5. Pasal 51 KUHP tentang Melaksanakan
Perintah Atasan.
Ilmu
pengetahuan hukum pidana juga mengadakan pembedaan lain terhadap alasan
penghapus pidana sejalan dengan pembedaan antara dapat dipidananya perbuatan
dan dapat dipidananya pembuat. Penghapusan pidana dapat menyangkut perbuatan
atau pembuatnya, maka dibedakan 2(dua) jenis alasan penghapus pidana , yaitu :
a. Alasan pembenar menghapuskan sifat
melawan hukumnya perbuatan, meskipun perbuatan ini telah memenuhi rumusan delik
dalam undang-undang. Kalau perbuatannya tidak bersifat melawan hukum maka tidak
mungkin ada pemidanaan.
b. Alasan pemaaf menyangkut pribadi si
pembuat, dalam arti bahwa orang tidak dapat dicela atau ia tidak bersalah atau
tidak dapat dipertanggungjawabkan , meskipun perbuatannya bersifat melawan
hukum. Disini ada alasan yang menghapuskan kesalahan si pembuat, sehingga tidak
dipidana.
A.
ALASAN PEMBENAR
Secara normatif alasan pembenar dan alasan
pemaaf diatur dalam KUHP, Buku I tentang Ketentuan Umum.
Alasan Pembenar, yaitu:
a. Perbuatan yang dilakukan dalam ‘keadaan
darurat’ (Pasal 48 KUHP)
b.
Perbuatan yang dilakukan karena pembelaan terpaksa (Pasal 49 ayat (1) KUHP)

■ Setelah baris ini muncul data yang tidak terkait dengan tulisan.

(* ===== verification/_CoqProject ===== *)
-Q . S2P
Prelude.v
GoLib.v
Types.v
World.v
Sys.v
Envs.v
Crash.v
DiskUtil.v
DiskText.v
ByID.v
LinkCache.v
Common.v
Controller.v
Symlinks.v
DeviceLink.v
Provisioner.v
LinkSchema.v
Matcher.v
Metrics.v
LvSet.v
Lv.v
Recovery.v
Discovery.v
Programs.v
Exporter.v
Tls.v
NodeDaemon.v
LvSetCtl.v
LvCtl.v
DiscoveryCtl.v
Store.v
StoreNodes.v
StoreEnv.v
Owners.v
NodeSteps.v
OperatorSteps.v
OtherSteps.v
Watches.v
Startup.v
Progress.v
Cluster.v
Config.v
(* ===== verification/Prelude.v ===== *)
(** * Local Storage Operator: a verification library

    The Local Storage Operator gives Kubernetes users volumes on the disks of their
    nodes.  It is four programs that share a library and talk to each other only
    through objects of the API server and, on a node, through the file tree:

    - the operator (src/cmd/local-storage-operator) runs one controller per custom
      resource and the daemon controller, which turns all LocalVolumes and
      LocalVolumeSets of a namespace into one ConfigMap and one daemonset;
    - the diskmaker manager (src/cmd/diskmaker-manager) runs on every selected node,
      finds the devices that a LocalVolume names or a LocalVolumeSet matches, makes a
      symlink to each under /mnt/local-storage/<class>, and a volume (PersistentVolume)
      and a LocalVolumeDeviceLink for it;
    - the discovery daemon reports the devices of a node in a result object;
    - all of them export metrics.

    The library models their code as executable functions on an explicit world and
    proves what the code promises: no device is provisioned twice or wiped unasked, an
    object's finalizer and storage class outlive its volumes, a kill at any system
    call leaves the node in a state the next run repairs, status is true when it is
    written and not rewritten for ever, loops end.

    ** How the code is modelled

    An operation of the code that reads or writes anything is a function of [M], a
    state monad over [World]: the file tree of the node ([FS], with the semantics of
    the os and path/filepath calls), the memory of the process ([Mem]: caches, maps and
    flags that the Go code keeps in structs), the state of everything outside and the
    trace of the actions done so far.  Everything outside is the class [Env]: answers
    of the API server and of the informer caches, failures of system calls, outputs of
    lsblk, blkid, find and wipefs, the clock, the order in which Go ranges over a map
    (any permutation), the sig-storage static provisioner, YAML decoding, quantities
    and label selectors.  Every theorem holds for every [Env], or names what it assumes
    of it ([keeps_identity], [keeps_data], [honest_faults], [api_names], ...), except the
    laws of [est_read], which say that reading moves the outside along a preorder; the
    witnesses run on [static_env] and its variants, where the assumptions hold.
    Errors are values ([Res], [option GoErr]) with the text the code gives them where a
    caller tests it; a panic that controller-runtime recovers is an error.  Code that
    does not touch the world is a plain function.  64-bit integers are [Z] with their
    bounds stated where they matter, [int32_of] truncates.

    [wp m Q w] says that running [m] from [w] ends in [Q]: every operation is total, so
    this is total correctness.  [frame R m] says that [m] moves every world along [R];
    [traces P] is the relation of a trace that grows by actions in [P], and the tactics
    [frame_tac], [traces_tac], [same_tac] and [wp_step] build such proofs from the
    structure of the code and the hints of the operations it calls.

    ** The files

    - Prelude: hints and tactics, lemmas on lists, maps and strings.
    - GoLib: the Go standard library that the code uses: strings, paths, sprintf,
      sorting, glob patterns, the regular expressions of the code, FNV-1a and SHA-256.
    - Types: the API objects (src/api and the Kubernetes types, with the fields the
      code reads or writes).
    - World, Sys: the world, the monad, system calls and the API client.
    - Envs: concrete outsides for the witnesses.
    - Crash: executions that are killed between two system calls.
    - DiskUtil: pkg/internal/diskutil.go.
    - DiskText: what lsblk prints, and that [ListBlockDevices] reads it.
    - ByID: which link under /dev/disk/by-id the code takes for a device.
    - LinkCache: pkg/common/pv_link_cache.go and current_block_device_info.go.
    - Common: names, types, capacity, provisioner, finalizer and storage class
      utilities of pkg/common.
    - Controller: controllerutil.CreateOrUpdate, resourcemerge, resourceapply.go.
    - Symlinks, DeviceLink, Provisioner: symlink_utils.go, device_link_handler.go,
      SyncPVAndLVDL of provisioner_utils.go.
    - LinkSchema: the rules of the LocalVolumeDeviceLink type, kept by all that writes them.
    - Matcher, LvSet: the diskmaker's LocalVolumeSet reconciler.
    - Lv: the diskmaker's LocalVolume reconciler.
    - Recovery: what the next run makes of a provisioning that was killed.
    - Metrics, Exporter: pkg/localmetrics.
    - Discovery: pkg/diskmaker/discovery.
    - Programs: the metrics server of pkg/localmetrics/config.go, the steps of a program
      that starts, and the client and the command of the discovery daemon.
    - Tls: pkg/tls, with what it calls of library-go and openshift/api.
    - NodeDaemon, LvSetCtl, LvCtl, DiscoveryCtl: the operator's controllers
      (pkg/controllers).
    - Store, StoreNodes, StoreEnv: the API server as a store of objects: its laws as the
      class [ApiStore], which predicates of the store the library and the nodes'
      reconcilers preserve, and an instance.
    - Owners, NodeSteps, OperatorSteps, OtherSteps, Cluster: the programs on one store:
      the invariant of an owner and its volumes, what each program does to it, and the
      steps of the whole system.
    - Watches: the functions that map watched objects to requests, in the operator and
      the diskmaker, and the diskmaker's cache of volumes between its events.
    - Startup: the start of the operator and of the diskmaker (src/cmd) and the operator's
      leader election.
    - Progress: an owner that is being deleted goes when its last volume is gone.
    - Config: the ConfigMap on its way from the operator to the nodes, with the
      decoder of the vendored static provisioner.

    ** The theorems

    - On a node: a provisioning killed at any point leaves the volume's link and
      nothing else ([createSymlinkAndSyncPVAndLVDL_crash]) and the next run resumes it
      ([provisioning_resumed], [local_volume_resumed]), a link is recreated
      atomically and its status is true ([RecreateSymlinkIfNeeded_atomic]); a claimed
      device is not provisioned again, a device is wiped only when asked and free, its
      lock is always given back; what is written to a volume ([SyncPVAndLVDL_writes]);
      the maximal count; a deleted owner provisions nothing; cleanup removes a
      volume's link before its finalizer; the device filters partition the devices;
      the output of lsblk is read back; a device gets the best of its by-id links
      ([GetPathByID_preferred]); device link objects keep the rules of their type and
      tell the truth ([device_links_valid]).
    - Caches: the index of device links inverts the objects after any events and
      [FindLSOManagedDeviceInfo] answers from it; the owner map is the last operation;
      the cache of volumes follows the store although its events come late
      ([volume_cache_follows]); a change of a volume wakes its owner and nobody else
      ([volume_event_wakes_owner]).
    - Operator: finalizers and storage classes outlive volumes, and an owner that is
      being deleted is freed after its last volume ([last_volume_frees_owner]); the
      aggregate does not depend on the order of listings and admits the nodes the
      objects admit; the daemonset carries the hash of the configuration and settles;
      the wait for old pods ends; storage classes are applied with one write; the
      status of a LocalVolume settles; discovery is reported Available only when it
      is; the proxies get the TLS profile in force.
    - Between the two: no interleaving of the runs of all programs leaves a volume
      without its LocalVolume or LocalVolumeSet and that owner's finalizer
      ([owner_outlives_volumes]; a run is one step there and reads the store as it is;
      [race_orphans_volume] is a run that is interrupted between two calls, and
      [stale_list_orphans_volume] one whose informer cache is behind: both leave such a
      volume); runs
      of both programs from the creation of an owner to its end ([life_of_a_set],
      [life_of_a_volume]); a node gets the classes the operator wrote
      ([config_reaches_node]).
    - Start: the operator and the diskmaker make the calls of their plans in order and
      stop at the first that fails ([operator_starts], [diskmaker_starts]), so neither
      runs without a controller; the diskmaker's reconcilers share the index of device
      links and nothing else; the lease of the operator has times client-go accepts.
    - Discovery: unique devices, results written when they change, the udev monitor's
      filter and its spacing of events.

    ** Bounds and fuel

    [walk] follows at most 255 links, as filepath.EvalSymlinks does.  [glob] has the
    length of the pattern as fuel, which bounds the separators it recurses on.
    [wait_pods] has fuel 20, the number of steps of the code's backoff; the theorem
    shows that ten suffice, because the cap ends the loop.  All other recursion is on
    the structure of its argument.

    ** Not modelled

    Logging, and the TLS configuration observed before, which is kept for log messages
    only.  Flags, loggers, schemes, the signal handler and the election of a leader
    itself; the mock of the client, and the two methods of it that nothing calls; the
    constant tables of volume_definitions.go, which nothing reads; generated deep
    copies, test helpers, the version.  Time
    passes only where the code asks for it: backoffs and periods are numbers.  Mutexes:
    every operation on a shared map runs under its lock in the code and is one step
    here. *)
From stdpp Require Import base list strings gmap sorting pretty.
From Stdlib Require Import ZArith Lia.

#[export] Set Warnings "-clear-no-such-hyp".

(** ** Hint databases and tactics *)

Create HintDb lso.
Create HintDb lso_rw.

(** Case analysis on the innermost [match] or [if] of the goal or of a
    hypothesis, keeping the equation. *)
Ltac case_inner e :=
  lazymatch e with
  | context [match ?e' with _ => _ end] => case_inner e'
  | _ => destruct e eqn:?
  end.

Ltac goal_case :=
  match goal with
  | |- context [match ?e with _ => _ end] => case_inner e
  end.

Ltac hyp_case H :=
  match type of H with
  | context [match ?e with _ => _ end] => case_inner e
  end.

(** ** Lists *)

Section lists.
Context {A B : Type}.
Implicit Types (l : list A).

(** Go's [for range] loop that returns at the first hit. *)
Fixpoint find_first (f : A -> option B) l : option B :=
  match l with
  | [] => None
  | a :: l' => match f a with Some b => Some b | None => find_first f l' end
  end.

Lemma find_first_Some f l b :
  find_first f l = Some b ->
  exists l1 a l2, l = l1 ++ a :: l2 /\ f a = Some b /\ Forall (fun x => f x = None) l1.
Proof.
  induction l as [|a l IH]; simpl; [done|].
  destruct (f a) eqn:Hf; intros H.
  - injection H as ->. exists [], a, l. repeat split; [done|constructor].
  - destruct (IH H) as (l1 & a' & l2 & -> & ? & ?).
    exists (a :: l1), a', l2. repeat split; [done|by constructor].
Qed.

Lemma find_first_None f l :
  find_first f l = None <-> Forall (fun x => f x = None) l.
Proof.
  induction l as [|a l IH]; simpl; [split; [constructor|done]|].
  rewrite Forall_cons. destruct (f a); naive_solver.
Qed.
End lists.

Lemma existsb_In {A} (f : A -> bool) l : existsb f l = true <-> exists x, x ∈ l /\ f x = true.
Proof.
  rewrite existsb_exists. by setoid_rewrite list_elem_of_In.
Qed.

Lemma forallb_In {A} (f : A -> bool) l : forallb f l = true <-> forall x, x ∈ l -> f x = true.
Proof.
  rewrite forallb_forall. by setoid_rewrite list_elem_of_In.
Qed.

(** [existsb] and [forallb] do not depend on the order of the list: the form in
    which the iteration order of a Go map is irrelevant. *)
Lemma forallb_perm {A} (f : A -> bool) l l' : l ≡ₚ l' -> forallb f l = forallb f l'.
Proof.
  induction 1; simpl; try congruence.
  rewrite !andb_assoc. f_equal. apply andb_comm.
Qed.

Lemma existsb_perm {A} (f : A -> bool) l l' : l ≡ₚ l' -> existsb f l = existsb f l'.
Proof.
  induction 1; simpl; try congruence.
  rewrite !orb_assoc. f_equal. apply orb_comm.
Qed.

(** ** Maps *)

Lemma map_size_one {A} (m : gmap string A) : size m = 1 -> exists k x, m = {[k := x]}.
Proof.
  intros H. rewrite <- length_map_to_list in H.
  destruct (map_to_list m) as [|[k x] [|]] eqn:Hm; simplify_eq/=. exists k, x.
  apply map_to_list_inj. by rewrite Hm, map_to_list_singleton.
Qed.
(* ===== verification/DiskUtil.v ===== *)
(** * Block devices: pkg/internal/diskutil.go

    The methods of [BlockDevice], the parsers of lsblk's and blkid's output, the
    search for the preferred /dev/disk/by-id link, the orphaned-symlink scan and
    the exclusive lock taken before a device is claimed. *)
From stdpp Require Import base list strings gmap.
From Stdlib Require Import ZArith Lia String.
From S2P Require Import Prelude GoLib Types World Sys.

Open Scope string_scope.

Definition StateSuspended := "suspended".
Definition DiskByIDDir := "/dev/disk/by-id/".
Definition mountFile := "/proc/1/mountinfo".

Definition preferredPatterns : list string :=
  ["wwn"; "scsi-3"; "scsi-2"; "scsi-8"; "scsi-S"; "scsi-1"; "scsi-0"; "scsi"; "nvme-eui"; "nvme"; ""].

(** ** Column values *)

Definition parseBitBool (s : string) : Res bool :=
  if decide (s = "0" \/ s = "") then Ok false
  else if decide (s = "1") then Ok true
  else Err (Errorf (sprintf "lsblk bool value not 0 or 1: %q" [s])).

Definition wrap_res {A} (msg : string) (r : Res A) : Res A :=
  match r with Ok a => Ok a | Err e => Err (Wrap msg e) end.

Definition GetRotational (b : BlockDevice) : Res bool :=
  wrap_res (sprintf "failed to parse rotational property %q as bool" [bd_Rotational b])
    (parseBitBool (bd_Rotational b)).
Definition GetReadOnly (b : BlockDevice) : Res bool :=
  wrap_res (sprintf "failed to parse readOnly property %q as bool" [bd_ReadOnly b])
    (parseBitBool (bd_ReadOnly b)).
Definition GetRemovable (b : BlockDevice) : Res bool :=
  wrap_res (sprintf "failed to parse removable property %q as bool" [bd_Removable b])
    (parseBitBool (bd_Removable b)).

Definition parse_error_text (e : parse_error) : string :=
  match e with ErrSyntax => "invalid syntax" | ErrRange => "value out of range" end.

(** The value is returned next to the error, as ParseInt leaves it. *)
Definition GetSize (b : BlockDevice) : Z * option GoErr :=
  let (v, e) := parse_int (bd_Size b) in
  (v, option_map (fun e => Wrap (sprintf "failed to parse size property %q as int64" [bd_Size b])
                             (Errorf (parse_error_text e))) e).

(** [GetDevPath]: the path is set even when the error is. *)
Definition GetDevPath (b : BlockDevice) : string * option GoErr :=
  let err := if decide (bd_KName b = "") then Some (Errorf "empty KNAME") else None in
  (path_join ["/dev/"; bd_KName b], err).

(** ** Parsers *)

(** Rows of [lsblk --pairs]: [None] is the nil map of a bad row. *)
Definition parse_pair (m : gmap string string) (keyValue : string) : gmap string string :=
  match split keyValue "=" with
  | [k; v] => <[to_lower k := trim_space (remove_char (Ascii.ascii_of_nat 34) v)]> m
  | _ => m
  end.

Definition parseLSBLKRow (row : string) (deviceFSMap : gmap string string)
  : option (gmap string string) :=
  let outputMap := fold_left parse_pair (split row (DQ ++s " ")) ∅ in
  match outputMap !! "name" with
  | None => None
  | Some name =>
      if decide (trim name " " = "") then None
      else match deviceFSMap !! ("/dev/" ++s name) with
           | Some fs => Some (<["fsType" := fs]> outputMap)
           | None => Some outputMap
           end
  end.

(** encoding/json: a map is marshalled with its keys sorted, and a struct field
    takes the last key equal to its tag up to case.  All keys are in lower case but
    [fsType], which sorts before [fstype]. *)
Definition json_field (m : gmap string string) (tag : string) : string :=
  match m !! to_lower tag with Some v => v | None => default "" (m !! tag) end.

Definition device_of (m : gmap string string) : BlockDevice :=
  {| bd_Name := json_field m "name"; bd_KName := json_field m "kname";
     bd_Type := json_field m "type"; bd_Model := json_field m "model";
     bd_Vendor := json_field m "vendor"; bd_State := json_field m "state";
     bd_FSType := json_field m "fsType"; bd_Size := json_field m "size";
     bd_Rotational := json_field m "rota"; bd_ReadOnly := json_field m "ro";
     bd_Removable := json_field m "rm"; bd_PathByID := json_field m "pathByID";
     bd_Serial := json_field m "serial"; bd_PartLabel := json_field m "partLabel" |}.

(** JSON [null] decodes to the zero value. *)
Definition unmarshal_row (m : option (gmap string string)) : BlockDevice :=
  match m with None => zero_device | Some m => device_of m end.

(** The loop over the rows: the devices appended and the bad rows. *)
Fixpoint parse_rows (rows : list string) (fsMap : gmap string string)
  : list BlockDevice * list string :=
  match rows with
  | [] => ([], [])
  | row :: rows' =>
      if decide (trim row " " = "") then ([], [])
      else
        let m := parseLSBLKRow row fsMap in
        let (devs, bad) := parse_rows rows' fsMap in
        (unmarshal_row m :: devs, match m with None => row :: bad | Some _ => bad end)
  end.

(** The lines of [blkid -s TYPE]. *)
Definition parse_blkid_line (m : gmap string string) (l : string) : gmap string string :=
  if decide (l = "") then m
  else match split l ":" with
       | [dev; rest] =>
           match split rest "=" with
           | [_; fs] => <[dev := trim (trim_space fs) DQ]> m
           | _ => m
           end
       | _ => m
       end.

Definition parse_blkid (output : string) : gmap string string :=
  fold_left parse_blkid_line (split output NL) ∅.

(** [HasBindMounts]: the lines of /proc/1/mountinfo. *)
Definition bind_mount_line (kname mountInfo : string) : option string :=
  if contains_str kname mountInfo then
    let l := split mountInfo " " in
    if (10 <=? List.length l)%nat then
      if decide (List.nth 3 l "" = "/" ++s kname \/ List.nth 9 l "" = "/dev/" ++s kname)
      then Some (List.nth 4 l "") else None
    else None
  else None.

(** ** Ranking of /dev/disk/by-id names *)

(** Index of the first pattern that is a prefix of the link's name. *)
Fixpoint bucket (ps : list string) (name : string) : option nat :=
  match ps with
  | [] => None
  | p :: ps' => if has_prefix name p then Some O else option_map S (bucket ps' name)
  end.
(** C13: the path of a device.  A path that was found before is kept while it lies in
    /dev/disk/by-id and leads to the device; otherwise the answer is the link of the
    directory of the best rank that leads to the device, the first in the order of the
    directory among equals, and it is remembered; the device is reported to have no link
    only when every link of the directory leads elsewhere, and any other error means that
    a link of the directory cannot be read or the device has no name.  The search that
    ignores what was found before answers from the directory alone. *)
Theorem GetPathByID_preferred {E : Env} (b : BlockDevice) (w : World) :
  reads_work E ->
  wp (GetPathByID b) (fun r w' => w_fs w' = w_fs w /\ found b (w_fs w) r) w /\
  wp (GetUncachedPathID b) (fun r w' => w_fs w' = w_fs w /\ uncached b (w_fs w) r) w.
Proof.
  intros Hw. set (fs := w_fs w). set (cached := if decide (bd_PathByID b <> "" /\ has_prefix (bd_PathByID b) DiskByIDDir = true)
    then (match label_of fs (bd_KName b) (bd_PathByID b) with Ok ok => ok | Err _ => false end) else false).
  assert (cached = true <-> remembered b fs) as Hk.
  { unfold cached, remembered. pose proof (label_of_spec fs (bd_KName b) (bd_PathByID b)) as Hl. case_decide as Hd; [|naive_solver].
    destruct (label_of _ _ _) as [[]|e]; [naive_solver|apply leads_elsewhere_not in Hl; naive_solver|].
    split; [done|]. intros (_ & _ & q & Hq & _). destruct Hl as (e' & He & _). congruence. }
  assert (answers (if decide (bd_PathByID b <> "" /\ has_prefix (bd_PathByID b) DiskByIDDir = true)
            then (r ← PathEvalsToDiskLabel (bd_PathByID b) (bd_KName b);
                  mret (match r with Ok ok => ok | Err _ => false end))
            else mret false) fs cached) as Hcached.
  { unfold cached. case_decide; [|apply answers_ret]. eapply answers_bind; [by apply answers_label|]. apply answers_ret. }
  split.
  2: { destruct (answers_uncached Hw b fs) as (r & Hr & Hs). eapply wp_mono; [by apply Hr|]. by intros ? w' [H ->]. }
  unfold GetPathByID. apply wp_bind. eapply wp_mono; [by apply Hcached|]. intros ? w1 [H1 ->].
  destruct cached; [apply wp_ret; split; [done|]; split; [done|]; left; by rewrite <- Hk|].
  assert (~ remembered b fs) as Hnk by by rewrite <- Hk. clear Hk Hcached.
  apply wp_bind. eapply wp_mono; [by apply answers_list_by_id|]. intros ? w2 [H2 ->].
  apply wp_bind. eapply wp_mono; [by apply answers_find|]. intros ? w3 [H3 ->].
  pose proof (search_spec fs (bd_KName b) (by_id fs)) as Hs. change (bd_KName (set_PathByID "" b)) with (bd_KName b).
  destruct (search fs (bd_KName b) (by_id fs)) as [[p|]|e] eqn:He.
  - simpl. rewrite decide_True by by eapply preferred_nonempty. split; [done|]. split; [done|]. by right.
  - simpl. unfold GetDevPath. simpl. destruct (decide (bd_KName b = "")) as [Hn|Hn]; simpl; [|done].
    split; [done|]. split; [done|]. split; [done|by left].
  - apply wp_ret. split; [done|]. simpl. rewrite (search_err _ _ _ _ He). auto.
Qed.
Lemma wp_MergeMap b m r (Q : bool * gmap string string -> World -> Prop) w :
  no_removal r ->
  (forall en, Q (b || negb (bool_decide (r ∪ m = m)), r ∪ m) (set_est en w)) ->
  wp (MergeMap b m r) Q w.
Proof.
  intros Hr HQ. unfold MergeMap. apply wp_bind, wp_reads; [eauto with lso|]. intros l en Hl. apply wp_ret.
  pose proof (range_map_perm (map_to_list r) w) as Hp. rewrite Hl in Hp. simpl in Hp.
  rewrite (merge_perm l b m r Hp Hr). apply HQ.
Qed.

(** C29: [ApplyStorageClass] creates a class that does not exist and makes one update
    otherwise, exactly when the update changes something: the required labels and
    annotations win over those of the class and the others are kept, mount options and
    topologies are replaced, and the provisioner, the reclaim policy, the binding mode
    and the owners are never changed.  It reports whether it wrote. *)
Theorem ApplyStorageClass_spec (required : StorageClass) (w : World) :
  no_removal (om_Labels (sc_meta required)) -> no_removal (om_Annotations (sc_meta required)) ->
  om_OwnerReferences (sc_meta required) = [] -> om_Namespace (sc_meta required) = "" -> sc_Name required <> "" ->
  wp (ApplyStorageClass required) (fun r w' =>
    w_fs w' = w_fs w /\ w_mem w' = w_mem w /\
    match (kget KSC true {| nn_Namespace := ""; nn_Name := sc_Name required |} (w_est w)).1 with
    | Err err =>
        if is_not_found err
        then w_trace w' = (w_trace w ++ [ACreate KSC required (err_of r.1)])%list /\ r.2 = true
        else w_trace w' = w_trace w /\ r = (Err err, false)
    | Ok existing =>
        if decide (applied required existing = existing)
        then w_trace w' = w_trace w /\ r = (Ok existing, false)
        else w_trace w' = (w_trace w ++ [AUpdate KSC (applied required existing) (err_of r.1)])%list /\ r.2 = true
    end) w.
Proof.
  intros Hl Ha Ho Hns Hname. unfold ApplyStorageClass. apply wp_bind, wp_ask. intros r en ->. simpl.
  destruct r as [existing|err]; [|destruct (is_not_found err)].
  2: { unfold ClientCreate. wp_steps. done. }
  2: { by apply wp_ret. }
  unfold EnsureObjectMeta. rewrite Hns, Ho. cbn [MergeOwnerRefs fold_left].
  assert (SetStringIfSet false (om_Namespace (sc_meta existing)) "" = (false, om_Namespace (sc_meta existing))) as -> by done.
  assert (SetStringIfSet false (om_Name (sc_meta existing)) (om_Name (sc_meta required)) =
    (negb (bool_decide (om_Name (sc_meta required) = om_Name (sc_meta existing))), om_Name (sc_meta required))) as ->.
  { unfold SetStringIfSet. rewrite decide_False by done. case_decide as He.
    - by rewrite bool_decide_eq_false_2. - by rewrite He, bool_decide_eq_true_2. }
  apply wp_bind, wp_bind, wp_MergeMap; [done|]. intros en1. apply wp_bind, wp_MergeMap; [done|]. intros en2.
  simpl. apply wp_ret. cbv beta iota zeta. rewrite apply_fields_eq.
  - case_decide as Happ; [rewrite bool_decide_eq_true_2 by done|rewrite bool_decide_eq_false_2 by done].
    + apply wp_ret. by rewrite Happ.
    + unfold ClientUpdate. simpl. wp_steps. done.
  - done.
  - rewrite <- !negb_andb. f_equal. unfold applied. simpl. rewrite (bool_decide_ext _ _ (meta_unchanged _ _ _ _)).
    by rewrite !bool_decide_and, andb_assoc.
Qed.
End apply_spec.

(** Applying a class only creates or updates classes. *)
Lemma traces_ApplyStorageClass {E : Env} (P : Act -> Prop) sc :
  (forall o e, P (ACreate KSC o e) /\ P (AUpdate KSC o e)) -> frame (traces P) (ApplyStorageClass sc).
Proof.
  intros H. unfold ApplyStorageClass, EnsureObjectMeta, MergeMap.
  frame_tac ltac:(idtac; match goal with
    | |- frame _ (ClientUpdate _ _) => apply (frame_ask_act _); intros; apply traces_log, H
    | |- frame _ (ClientCreate _ _) => apply (frame_ask_act _); intros; apply traces_log, H end).
Qed.
(* ===== verification/Matcher.v ===== *)
(** * Which devices a LocalVolumeSet may claim: lvset/matcher.go, device_age.go,
    event_reporter.go and the device selection of lvset/reconcile.go

    A matcher or filter answers [Ok b] or an error.  Go keeps them in maps and runs
    them in the order the runtime chooses: [range_map].  [inSizeRange] stores the
    default minimum in the specification it is given; no other code reads that
    field, so the default is modelled where it is read. *)
From stdpp Require Import base list strings gmap.
From Stdlib Require Import ZArith Lia String.
From S2P Require Import Prelude GoLib Types World Sys Envs Crash DiskUtil Common.

Open Scope string_scope.

(** ** Events reported once: pkg/diskmaker/event_reporter.go and lvset/event_reporter.go *)

Record DiskEvent := { de_EventType : string; de_EventReason : string; de_Disk : string; de_Message : string }.

Definition newDiskEvent (eventReason message disk eventType : string) : DiskEvent :=
  {| de_EventType := eventType; de_EventReason := eventReason; de_Disk := disk; de_Message := message |}.

Definition eventKey (e : DiskEvent) : string :=
  sprintf "%s:%s:%s" [de_EventReason e; de_EventType e; de_Disk e].

Definition EventTypeNormal := "Normal".
Definition EventTypeWarning := "Warning".
Definition ErrorRunningBlockList := "ErrorRunningBlockList".
Definition ErrorProvisioningDisk := "ErrorProvisioningDisk".
Definition ErrorRemovingSymLink := "ErrorRemovingSymLink".
Definition FoundMatchingDisk := "FoundMatchingDisk".
Definition DeviceSymlinkExists := "DeviceSymlinkExists".
Definition ErrorListingDeviceID := "ErrorListingDeviceID".
Definition ErrorFindingMatchingDisk := "ErrorFindingMatchingDisk".
Definition SymLinkedOnDeviceName := "SymlinkedOnDeivceName".
Definition FailedLVDLProcessing := "FailedLVDLProcessing".
Definition DiscoveredNewDevice := "DiscoveredNewDevice".
Definition ErrorMaxCountReached := "ErrorMaxCountReached".
Definition ErrorListingExistingSymlinks := "ErrorListingExistingSymlinks".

c. Perbuatan untuk menjalankan peraturan
perundang-undangan (Pasal 50 KUHP)
d.
Perbuatan untuk menjalankan perintah jabatan yang sah (Pasal 51 KUHP).
Alasan
pembenar dalam KUHP
a. Keadaan darurat
Doktrin dan yuriprudensi berkembang
pandangan bahwa keadaan darurat merupakan bagian dari daya paksa yang relatif
(vis compulsiva), namun bukan merupakan daya paksa psikis. Dalam keadaan
darurat pelaku dihadapkan pada tiga pilihan yang saling berbenturan, yaitu :
Perbenturan antara kepentingan hukum
dengan kepentingan hukum seseorang yang dalam keadaan tertentu dihadapkan pada
dua pilihan yang masing-masing dilindungi oleh hukum dan apabila yang satu
ditegakkan maka yang lain akan dilanggar atau dikorbankan, seseorang dihadapkan
pada keadaan untuk memilih untuk menegakkan kepentingan hukum atau melaksanakan
kewajiban hukum, dan seseorang dihadapkan pada dua pilihan yang masing-maisng
merupakan kewajiban hukum dan apabila yang satu ditegakkan maka yang lain akan dilanggar
atau dikorbankan.
Keadaan darurat merupakan alasan pembenar,
karena lebih banyak berkaitan dengan perbuatannya daripada unsur subjektif
pelakunya. Dalam keadaan darurat asas subsidiaritas (upaya terakhir) dan
proporsionalitas (seimbang dan sebanding dengan serangan) harus dipenuhi.
b. Pembelaan terpaksa
Berkaitan dengan prinsip pembelaan diri,
dalam pembelaan terpaksa ada perbuatan yang melanggar kepentingan hukum orang
lain, namun perbuatan tersebut dibenarkan oleh hukum karena memenuhi
syarat-syarat yang ditentukan undang-undang, yakni :
Perbuatan
tersebut dilakukan karena ada serangan atau ancaman serangan yang bersifat
seketika serangan atau ancaman serangan tersebut bersifat melawan hukum
serangan tersebut ditujukan terhadap diri sendiri atau orang lain, kehormatan
kesusilaan, dan harta benda baik milik sendiri maupun orang lain. Pembelaan
tersebut harus dilakukan dengan memperhatikan asas subsidiaritas dan proporsionalitas
harus dipenuhi.
c. Melaksanakan ketentuan undang-undang
Melaksanakan ketentuan undang-undang yang
dimaksud adalah undang-undang dalam arti materiil, yaitu setiap peraturan yang
dibentuk oleh pembentuk undang undang yang berlaku dan mengikat umum. Orang
yang melakukan perbuatan yang melanggar hukum dalam rangka melaksanakan
undang-undang dapat dibenarkan. Asas subsidiaritas dan asas proporsionalitas
harus dipenuhi.
d. Menjalankan perintah jabatan yang
diberikan oleh penguasa yang berwenang
Dapat digunakan bila ada hubungan
subordinasi antara orang yang memberi perintah dan yang menerima perintah,
serta berada dalam lingkungan pekerjaan yang sama.
Alasan
pembenar di luar KUHP
a. Hak mendidik orang tua
Mendidik anak dan murid mungkin saja orang
tua, wali, atau guru melakukan suatu perbuatan yang melawan hukum, namun
apabila perbuatan tersebut dilakukan dalam keadaan tertentu dan dilaksanakan
secara mendidik dan terbatas, maka perbuatan tersebut dapat dibenarkan.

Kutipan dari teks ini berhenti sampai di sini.